▶ Exercise
Below are records; reproduce exactly the lines from the first through the one containing "the search adapter".

────────

(** C4, amended.  When no match is left after the relevance filter (or the
    index returned none) the document adapter answers with [success = True],
    no sources and an explicit text.  When the provider returns no result
    the search adapter answers with [success = False], no sources and an
    explicit text. *)
Theorem C4_empty_result_outcomes
    (env : Env) (query chat_history : string) (log : list Event) :
  let rd := fst (DocumentAgent.query_documents env query chat_history log) in
  let matches := fst (VectorStoreManager.similarity_search_with_score env query 5 log) in
  let rs := fst (SearchAgent.search_and_respond env query log) in
  let hits := fst (SearchAgent._perform_search env query log) in
  (List.filter DocumentAgent.relevant matches = [] ->
     success rd = true /\ sources rd = [] /\
     response rd =
       (if bool_decide (matches = [])
        then "I don't have any relevant documents to answer your question. Please upload some documents first."
        else "I couldn't find sufficiently relevant information in the uploaded documents to answer your question.")) /\
  (hits = [] ->
     success rs = false /\ sources rs = [] /\
     response rs = "I couldn't find relevant information for your query. Please try rephrasing your question.").
Proof.
  intros rd matches rs hits. split.
  - subst rd matches. unfold DocumentAgent.query_documents. unfold_m.
    rewrite similarity_search_run. cbn [fst snd].
    destruct (match chroma_search env query 5 with Ok r => r | Raise _ => [] end)
      as [|m ms]; [done|].
    intros ->. rewrite bool_decide_eq_false_2; done.
  - subst rs hits. unfold SearchAgent.search_and_respond. unfold_m.
    rewrite perform_search_run. cbn [fst snd].
    by intros ->.
Qed.

(** C4 on a document search whose only match scores 0.9 and on a web
    search without hits. *)
Lemma C4_empty_result_witness :
  success (fst (DocumentAgent.query_documents Scenario.env_filtered "revenue" "" []))
    = true /\
  success (fst (SearchAgent.search_and_respond Scenario.env_no_hits "weather" []))
    = false.
Proof.
  pose proof (C4_empty_result_outcomes Scenario.env_filtered "revenue" "" [])
    as [Hd _].
  pose proof (C4_empty_result_outcomes Scenario.env_no_hits "weather" "" [])
    as [_ Hs].
  split.
  - apply Hd. reflexivity.
  - apply Hs. reflexivity.
Defined.

(** ** The workflow only talks to its collaborators *)

Section External.

Lemma external_ret {A} (a : A) : external (ret a).
Proof. split; [intros log; cbn; by rewrite app_nil_r|constructor]. Qed.

Lemma external_emit (e : Event) : is_memory_append e = false -> external (emit e).
Proof. intros He. split; [done|]. cbn. by constructor. Qed.
(** A receipt text of 133 characters without keyword: the candidates are
    the account suffix 5521 near the top and 407 near the bottom, and the
    last one is returned. *)
Example long_receipt_takes_last_number :
  let text :=
    u "Commercial Bank of Ethiopia transfer receipt account 1000123456789 suffix 5521 paid to SEYOUM ASSEFA for unit 407 thank you very much" in
  length text = 133%nat
  /\ has_keywords text = false
  /\ valid_numbers text = [u "5521"; u "407"]
  /\ extract_house_from_caption text = u "407".
Proof. vm_compute. repeat split. Qed.

End HouseFacts.

(* ================================================================== *)
(** ** The noise floor of the amount extractor *)

Section NoiseFloor.
Import Amount.

Lemma amount_val_above_50_spec (s : str) (v : float) :
  amount_val_above_50 s = Some v ->
  float_of_str s = Some v /\ gtb v (of_nat 50) = true.
Proof.
  unfold amount_val_above_50.
  destruct (float_of_str s) as [x |]; [| discriminate].
  destruct (gtb x (of_nat 50)) eqn:E; [| discriminate].
  intros [= <-]. now split.
Qed.

(** A candidate that is not above 50 is rejected. *)
Lemma amount_val_not_above_50 (s : str) (v : float) :
  float_of_str s = Some v -> gtb v (of_nat 50) = false ->
  amount_val_above_50 s = None.
Proof.
  intros Hs Hv. unfold amount_val_above_50. now rewrite Hs, Hv.
Qed.

Lemma settled_stage_above_50 (t a : str) :
  settled_stage t = Some a -> above_50 a.
Proof.
  unfold settled_stage.
  destruct (re_search settled_pattern t) as [m |]; [| discriminate].
  destruct (amount_val_above_50 (amount_str_of m)) as [v |] eqn:E;
    [| discriminate].
  intros [= <-]. exists v. now apply amount_val_above_50_spec.
Qed.

Lemma without_vat_stage_above_50 (ps : list regex) (t a : str) :
  without_vat_stage ps t = Some a -> above_50 a.
Proof.
  induction ps as [| p ps IH]; simpl; [discriminate |].
  destruct (re_search p t) as [m |]; [| exact IH].
  destruct (amount_val_above_50 (amount_str_of m)) as [v |] eqn:E;
    [| exact IH].
  intros [= <-]. exists v. now apply amount_val_above_50_spec.
Qed.
(** The same loop with the position of its element at hand:
    [for (int i = first; i < v.size(); ++i) body], the body reading [v[i]],
    or a loop whose body keeps the iterator. *)
Fixpoint for_index {A St : Type} (body : nat -> A -> St -> outcome St)
    (first : nat) (v : list A) (s : St) : outcome St :=
  match v with
  | [] => Returned s
  | a :: v' => s' ← body first a s; for_index body (S first) v' s'
  end.

(** ** clusterLidarWithROI *)

Section ClusterLidar.

Variables (shrinkFactor : float) (P_rect_xx R_rect_xx RT : Mat.t).

(** Lines 24-30: [Y = P_rect_xx * R_rect_xx * RT * X]. *)
Definition transform (p : LidarPoint.t) : outcome Mat.t :=
  let X : Mat.t :=
    [[LidarPoint.x p]; [LidarPoint.y p]; [LidarPoint.z p]; [1%float]] in
  PR ← Mat.mul P_rect_xx R_rect_xx;
  PRRT ← Mat.mul PR RT;
  Mat.mul PRRT X.

(** Lines 31-33: the pixel coordinates, each quotient converted to the
    [int] field of a [cv::Point]. *)
Definition pixel (Y : Mat.t) : outcome Point.t :=
  y00 ← Mat.at_ Y 0 0;
  y02 ← Mat.at_ Y 0 2;
  ptx ← Num.to_int (y00 / y02)%float;
  y10 ← Mat.at_ Y 1 0;
  y02' ← Mat.at_ Y 0 2;
  pty ← Num.to_int (y10 / y02')%float;
  mret (Point.mk ptx pty).

Definition project (p : LidarPoint.t) : outcome Point.t :=
  Y ← transform p; pixel Y.

(** Lines 39-43: the shrunk rectangle. [shrinkFactor * roi.width] is a
    single-precision product, divided by [2.0] and added to [roi.x] in
    double precision; [roi.width * (1 - shrinkFactor)] is single precision
    throughout. Each result converts to an [int] field. *)
Definition smallerBox (roi : Rect.t) : outcome Rect.t :=
  let one_minus := Num.fsub 1%float shrinkFactor in
  x ← Num.to_int
        (Num.int_to_double (Rect.x roi)
         + Num.fmul shrinkFactor (Num.int_to_float (Rect.width roi)) / 2)%float;
  y ← Num.to_int
        (Num.int_to_double (Rect.y roi)
         + Num.fmul shrinkFactor (Num.int_to_float (Rect.height roi)) / 2)%float;
  width ← Num.to_int (Num.fmul (Num.int_to_float (Rect.width roi)) one_minus);
  height ← Num.to_int (Num.fmul (Num.int_to_float (Rect.height roi)) one_minus);
  mret (Rect.mk x y width height).

(** Lines 36-51: one round of the loop over the bounding boxes;
    [enclosingBoxes] holds the positions of the boxes (the iterators). *)
Definition enclose (pt : Point.t) (it2 : nat) (box : BoundingBox.t)
    (enclosingBoxes : list nat) : outcome (list nat) :=
  sb ← smallerBox (BoundingBox.roi box);
  if contains sb pt
  then mret (enclosingBoxes ++ [it2])
  else mret enclosingBoxes.

(** Lines 23-58: one round of the loop over the lidar points. *)
Definition associate (it1 : LidarPoint.t) (boundingBoxes : list BoundingBox.t)
  : outcome (list BoundingBox.t) :=
  pt ← project it1;
  enclosingBoxes ← for_index (enclose pt) 0 boundingBoxes [];
  match enclosingBoxes with
  | [it2] => mret (alter (BoundingBox.push_lidarPoint it1) it2 boundingBoxes)
  | _ => mret boundingBoxes
  end.

Definition clusterLidarWithROI (boundingBoxes : list BoundingBox.t)
    (lidarPoints : list LidarPoint.t) : outcome (list BoundingBox.t) :=
  for_each associate lidarPoints boundingBoxes.

End ClusterLidar.

(** ** clusterKptMatchesWithROI *)

Section ClusterKptMatches.

Variables (kptsPrev kptsCurr : list KeyPoint.t).

(** Lines 137-149: one round of the loop. *)
Definition cluster_round (it1 : DMatch.t) (boundingBox : BoundingBox.t)
  : outcome BoundingBox.t :=
  kpOuterCurr ← Vec.at_ kptsCurr (DMatch.trainIdx it1);
  kpOuterPrev ← Vec.at_ kptsPrev (DMatch.queryIdx it1);
  let roi := BoundingBox.roi boundingBox in
  if contains2f roi (KeyPoint.pt kpOuterCurr)
  then mret (BoundingBox.push_keypoint kpOuterCurr
               (BoundingBox.push_kptMatch it1 boundingBox))
  else mret boundingBox.

(** The loop starts at [kptMatches.begin() + 1]: on an empty vector that
    iterator is past the end and the loop runs on it. *)
Definition clusterKptMatchesWithROI (boundingBox : BoundingBox.t)
    (kptMatches : list DMatch.t) : outcome BoundingBox.t :=
  match kptMatches with
  | [] => Undefined
  | _ :: from_second => for_each cluster_round from_second boundingBox
  end.

End ClusterKptMatches.

(** ** computeTTCCamera *)

Section TTCCamera.

Variables (kptsPrev kptsCurr : list KeyPoint.t).

Definition minDist : float := 100%float.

────────

▶ Written response
(** C4, amended.  When no match is left after the relevance filter (or the
    index returned none) the document adapter answers with [success = True],
    no sources and an explicit text.  When the provider returns no result
    the search adapter answers with [success = False], no sources and an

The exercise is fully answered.